Collection entries:
(* ===== verification/CollectionRegistry.v ===== *)
(** * The collection registry: [luminated/src/state/collection.rs]

    Creation, restricted destruction and membership of user collections, and the
    fan-out of a mutation over resolved members.  The identifier that
    [CollectionId::generate] draws is an argument.  [collection_reaches] recurses
    over a graph that is not assumed acyclic; it has one unit of fuel per
    collection, plus one, which is proved to be enough. *)

From S2P Require Import Prelude Model Graph Scenes Daemon Topology Persistence Validation.
From S2P Require Import Observation TargetStates.

(** [self.collections.values()] *)
Definition collection_values (st : DaemonState) : list Collection :=
  (map_to_list (ds_collections st)).*2.

Definition restore_collections (st : DaemonState) (collections : gmap CollectionId Collection) :
    DaemonState := set_collections st collections.

(** ** Reachability *)

(** [Iterator::any] over the members; the visited set is threaded through. *)
Fixpoint any_member
    (rec : CollectionId → gset CollectionId → option (bool * gset CollectionId))
    (members : list CollectionMember) (visited : gset CollectionId) :
    option (bool * gset CollectionId) :=
  match members with
  | [] => Some (false, visited)
  | Member_Target _ :: members => any_member rec members visited
  | Member_Collection nested :: members =>
      '(found, visited) ← rec nested visited;
      if (found : bool) then Some (true, visited) else any_member rec members visited
  end.

Fixpoint collection_reaches (collections : gmap CollectionId Collection) (fuel : nat)
    (from target : CollectionId) (visited : gset CollectionId) :
    option (bool * gset CollectionId) :=
  match fuel with
  | O => None
  | S fuel =>
      if decide (from = target) then Some (true, visited)
      else if decide (from ∈ visited) then Some (false, visited)
      else
        let visited := {[from]} ∪ visited in
        match collections !! from with
        | None => Some (false, visited)
        | Some collection =>
            any_member (λ nested, collection_reaches collections fuel nested target)
              (collection_members collection) visited
        end
  end.

Definition reaches_fuel (collections : gmap CollectionId Collection) : nat :=
  S (size collections).
Arguments reaches_fuel : simpl never.

Definition collections_referencing (st : DaemonState) (id : CollectionId) : list CollectionId :=
  collection_id <$>
  filter (λ c, collection_id c ≠ id ∧ Member_Collection id ∈ collection_members c)
    (collection_values st).

(** ** Resolution *)

Definition resolve_error (e : fuelled CollectionGraphError) : DaemonError :=
  match e with
  | Fail (CollectionNotFound id) => DE_CollectionNotFound id
  | Fail (DuplicateCollection id) =>
      DE_Internal (Fmt "duplicate collection identifier: {}" [AStr (CollectionId_as_str id)])
  | Fail (Cycle id) => DE_CollectionCycle id
  | Fuel => DE_Internal (Lit "")
  end.

Definition resolve_collection_leaves (st : DaemonState) (id : CollectionId) :
    daemon (list TargetId) :=
  map_err resolve_error (resolve_leaves (CollectionGraph_new (collection_values st)) id).

Definition collections_containing_device (st : DaemonState) (device : DeviceId) :
    list CollectionId :=
  collections_containing (CollectionGraph_new (collection_values st))
    (λ target, bool_decide (TargetId_device_id target = device)).

(** ** Mutations *)

Section mutations.
Context `{Env}.

Definition nested_exists (st : DaemonState) (member : CollectionMember) : daemon unit :=
  match member with
  | Member_Collection nested =>
      if bool_decide (is_Some (ds_collections st !! nested)) then Ok tt
      else Err (DE_CollectionNotFound nested)
  | Member_Target _ => Ok tt
  end.

Definition create_collection (st : DaemonState) (generated : CollectionId) (name : string)
    (description : option string) (owner : OwnerIdentity) (kind : option CollectionCategory)
    (members : list CollectionMember) : DaemonState * daemon CollectionId :=
  match try_for (nested_exists st) members with
  | Err e => (st, Err e)
  | Ok _ =>
      let collection := {|
        collection_id := generated; collection_name := name;
        collection_description := description; collection_owner := owner;
        collection_kind := kind; collection_members := fold_left push_unique members [] |} in
      let inserted := set_collections st (<[generated := collection]> (ds_collections st)) in
      match ensure_persistable inserted with
      | Err e => (set_collections inserted (delete generated (ds_collections inserted)), Err e)
      | Ok _ => (inserted, Ok generated)
      end
  end.

Definition destroy_collection (st : DaemonState) (id : CollectionId) :
    DaemonState * daemon Collection :=
  if bool_decide (is_Some (ds_collections st !! id)) then
    let referenced_by := collections_referencing st id in
    if negb (bool_decide (referenced_by = [])) then (st, Err (DE_CollectionInUse id referenced_by))
    else match List.find (λ s, existsb (λ b, bool_decide (dynamic_collection b = Some id))
                                 (scene_bindings s)) (map_to_list (ds_scenes st)).*2 with
         | Some scene => (st, Err (DE_CollectionReferencedByScene id (scene_id scene)))
         | None =>
             match ds_collections st !! id with
             | Some collection =>
                 (set_collections st (delete id (ds_collections st)), Ok collection)
             | None => (st, Err (DE_CollectionNotFound id))
             end
         end
  else (st, Err (DE_CollectionNotFound id)).

(** The checks on a nested collection before it is added to [id]; [None] is lack of
    fuel in [collection_reaches]. *)
Definition check_new_member (st : DaemonState) (id : CollectionId) (member : CollectionMember) :
    option (daemon unit) :=
  match member with
  | Member_Target _ => Some (Ok tt)
  | Member_Collection nested =>
      if decide (nested = id) then Some (Err (DE_CollectionSelfReference id))
      else if bool_decide (is_Some (ds_collections st !! nested)) then
        '(reaches, _) ← collection_reaches (ds_collections st)
                          (reaches_fuel (ds_collections st)) nested id ∅;
        Some (if (reaches : bool) then Err (DE_CollectionCycle nested) else Ok tt)
      else Some (Err (DE_CollectionNotFound nested))
  end.

Definition set_members (st : DaemonState) (id : CollectionId) (members : list CollectionMember) :
    DaemonState :=
  set_collections st
    (alter (λ c, with_members c members) id (ds_collections st)).

Definition add_collection_member (st : DaemonState) (id : CollectionId)
    (member : CollectionMember) : option (DaemonState * daemon unit) :=
  if bool_decide (is_Some (ds_collections st !! id)) then
    checked ← check_new_member st id member;
    match checked with
    | Err e => Some (st, Err e)
    | Ok _ =>
        match ds_collections st !! id with
        | None => Some (st, Err (DE_CollectionNotFound id))
        | Some collection =>
            let added := set_members st id
                           (if decide (member ∈ collection_members collection)
                            then collection_members collection
                            else collection_members collection ++ [member]) in
            match ensure_persistable added with
            | Err e => Some (set_members added id (collection_members collection), Err e)
            | Ok _ => Some (added, Ok tt)
            end
        end
    end
  else Some (st, Err (DE_CollectionNotFound id)).

Definition remove_collection_member (st : DaemonState) (id : CollectionId)
    (member : CollectionMember) : DaemonState * daemon unit :=
  match ds_collections st !! id with
  | None => (st, Err (DE_CollectionNotFound id))
  | Some collection =>
      (set_members st id (filter (λ existing, existing ≠ member) (collection_members collection)),
       Ok tt)
  end.

(** ** Fan-out *)

Definition prepare_collection_mutation (st : DaemonState) (members : list TargetId)
    (state : TargetState) (policy : UnsupportedPolicy) : daemon (list TargetId) :=
  match policy with
  | Unsupported_Reject =>
      _ ← try_for (λ member, validate_target_state st member state) members;
      Ok members
  | Unsupported_Skip =>
      let supported :=
        filter (λ member, is_ok (validate_target_state st member state) = true) members in
      _ ← match supported, state, members with
          | [], TS_Effect _, member :: _ => validate_target_state st member state
          | _, _, _ => Ok tt
          end;
      Ok supported
  end.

# WHAT THE TASK REQUIRES
Could you output the records in full, exactly as written?

# SOLUTION TO THE EXERCISE
(* ===== verification/CollectionRegistry.v ===== *)
(** * The collection registry: [luminated/src/state/collection.rs]

    Creation, restricted destruction and membership of user collections, and the
    fan-out of a mutation over resolved members.  The identifier that
    [CollectionId::generate] draws is an argument.  [collection_reaches] recurses
    over a graph that is not assumed acyclic; it has one unit of fuel per
    collection, plus one, which is proved to be enough. *)

From S2P Require Import Prelude Model Graph Scenes Daemon Topology Persistence Validation.
From S2P Require Import Observation TargetStates.

(** [self.collections.values()] *)
Definition collection_values (st : DaemonState) : list Collection :=
  (map_to_list (ds_collections st)).*2.

Definition restore_collections (st : DaemonState) (collections : gmap CollectionId Collection) :
    DaemonState := set_collections st collections.

(** ** Reachability *)

(** [Iterator::any] over the members; the visited set is threaded through. *)
Fixpoint any_member
    (rec : CollectionId → gset CollectionId → option (bool * gset CollectionId))
    (members : list CollectionMember) (visited : gset CollectionId) :
    option (bool * gset CollectionId) :=
  match members with
  | [] => Some (false, visited)
  | Member_Target _ :: members => any_member rec members visited
  | Member_Collection nested :: members =>
      '(found, visited) ← rec nested visited;
      if (found : bool) then Some (true, visited) else any_member rec members visited
  end.

Fixpoint collection_reaches (collections : gmap CollectionId Collection) (fuel : nat)
    (from target : CollectionId) (visited : gset CollectionId) :
    option (bool * gset CollectionId) :=
  match fuel with
  | O => None
  | S fuel =>
      if decide (from = target) then Some (true, visited)
      else if decide (from ∈ visited) then Some (false, visited)
      else
        let visited := {[from]} ∪ visited in
        match collections !! from with
        | None => Some (false, visited)
        | Some collection =>
            any_member (λ nested, collection_reaches collections fuel nested target)
              (collection_members collection) visited
        end
  end.

Definition reaches_fuel (collections : gmap CollectionId Collection) : nat :=
  S (size collections).
Arguments reaches_fuel : simpl never.

Definition collections_referencing (st : DaemonState) (id : CollectionId) : list CollectionId :=
  collection_id <$>
  filter (λ c, collection_id c ≠ id ∧ Member_Collection id ∈ collection_members c)
    (collection_values st).

(** ** Resolution *)

Definition resolve_error (e : fuelled CollectionGraphError) : DaemonError :=
  match e with
  | Fail (CollectionNotFound id) => DE_CollectionNotFound id
  | Fail (DuplicateCollection id) =>
      DE_Internal (Fmt "duplicate collection identifier: {}" [AStr (CollectionId_as_str id)])
  | Fail (Cycle id) => DE_CollectionCycle id
  | Fuel => DE_Internal (Lit "")
  end.

Definition resolve_collection_leaves (st : DaemonState) (id : CollectionId) :
    daemon (list TargetId) :=
  map_err resolve_error (resolve_leaves (CollectionGraph_new (collection_values st)) id).

Definition collections_containing_device (st : DaemonState) (device : DeviceId) :
    list CollectionId :=
  collections_containing (CollectionGraph_new (collection_values st))
    (λ target, bool_decide (TargetId_device_id target = device)).

(** ** Mutations *)

Section mutations.
Context `{Env}.

Definition nested_exists (st : DaemonState) (member : CollectionMember) : daemon unit :=
  match member with
  | Member_Collection nested =>
      if bool_decide (is_Some (ds_collections st !! nested)) then Ok tt
      else Err (DE_CollectionNotFound nested)
  | Member_Target _ => Ok tt
  end.

Definition create_collection (st : DaemonState) (generated : CollectionId) (name : string)
    (description : option string) (owner : OwnerIdentity) (kind : option CollectionCategory)
    (members : list CollectionMember) : DaemonState * daemon CollectionId :=
  match try_for (nested_exists st) members with
  | Err e => (st, Err e)
  | Ok _ =>
      let collection := {|
        collection_id := generated; collection_name := name;
        collection_description := description; collection_owner := owner;
        collection_kind := kind; collection_members := fold_left push_unique members [] |} in
      let inserted := set_collections st (<[generated := collection]> (ds_collections st)) in
      match ensure_persistable inserted with
      | Err e => (set_collections inserted (delete generated (ds_collections inserted)), Err e)
      | Ok _ => (inserted, Ok generated)
      end
  end.

Definition destroy_collection (st : DaemonState) (id : CollectionId) :
    DaemonState * daemon Collection :=
  if bool_decide (is_Some (ds_collections st !! id)) then
    let referenced_by := collections_referencing st id in
    if negb (bool_decide (referenced_by = [])) then (st, Err (DE_CollectionInUse id referenced_by))
    else match List.find (λ s, existsb (λ b, bool_decide (dynamic_collection b = Some id))
                                 (scene_bindings s)) (map_to_list (ds_scenes st)).*2 with
         | Some scene => (st, Err (DE_CollectionReferencedByScene id (scene_id scene)))
         | None =>
             match ds_collections st !! id with
             | Some collection =>
                 (set_collections st (delete id (ds_collections st)), Ok collection)
             | None => (st, Err (DE_CollectionNotFound id))
             end
         end
  else (st, Err (DE_CollectionNotFound id)).

(** The checks on a nested collection before it is added to [id]; [None] is lack of
    fuel in [collection_reaches]. *)
Definition check_new_member (st : DaemonState) (id : CollectionId) (member : CollectionMember) :
    option (daemon unit) :=
  match member with
  | Member_Target _ => Some (Ok tt)
  | Member_Collection nested =>
      if decide (nested = id) then Some (Err (DE_CollectionSelfReference id))
      else if bool_decide (is_Some (ds_collections st !! nested)) then
        '(reaches, _) ← collection_reaches (ds_collections st)
                          (reaches_fuel (ds_collections st)) nested id ∅;
        Some (if (reaches : bool) then Err (DE_CollectionCycle nested) else Ok tt)
      else Some (Err (DE_CollectionNotFound nested))
  end.

Definition set_members (st : DaemonState) (id : CollectionId) (members : list CollectionMember) :
    DaemonState :=
  set_collections st
    (alter (λ c, with_members c members) id (ds_collections st)).

Definition add_collection_member (st : DaemonState) (id : CollectionId)
    (member : CollectionMember) : option (DaemonState * daemon unit) :=
  if bool_decide (is_Some (ds_collections st !! id)) then
    checked ← check_new_member st id member;
    match checked with
    | Err e => Some (st, Err e)
    | Ok _ =>
        match ds_collections st !! id with
        | None => Some (st, Err (DE_CollectionNotFound id))
        | Some collection =>
            let added := set_members st id
                           (if decide (member ∈ collection_members collection)
                            then collection_members collection
                            else collection_members collection ++ [member]) in
            match ensure_persistable added with
            | Err e => Some (set_members added id (collection_members collection), Err e)
            | Ok _ => Some (added, Ok tt)
            end
        end
    end
  else Some (st, Err (DE_CollectionNotFound id)).

Definition remove_collection_member (st : DaemonState) (id : CollectionId)
    (member : CollectionMember) : DaemonState * daemon unit :=
  match ds_collections st !! id with
  | None => (st, Err (DE_CollectionNotFound id))
  | Some collection =>
      (set_members st id (filter (λ existing, existing ≠ member) (collection_members collection)),
       Ok tt)
  end.

(** ** Fan-out *)

Definition prepare_collection_mutation (st : DaemonState) (members : list TargetId)
    (state : TargetState) (policy : UnsupportedPolicy) : daemon (list TargetId) :=
  match policy with
  | Unsupported_Reject =>
      _ ← try_for (λ member, validate_target_state st member state) members;
      Ok members
  | Unsupported_Skip =>
      let supported :=
        filter (λ member, is_ok (validate_target_state st member state) = true) members in
      _ ← match supported, state, members with
          | [], TS_Effect _, member :: _ => validate_target_state st member state
          | _, _, _ => Ok tt
          end;
      Ok supported
  end.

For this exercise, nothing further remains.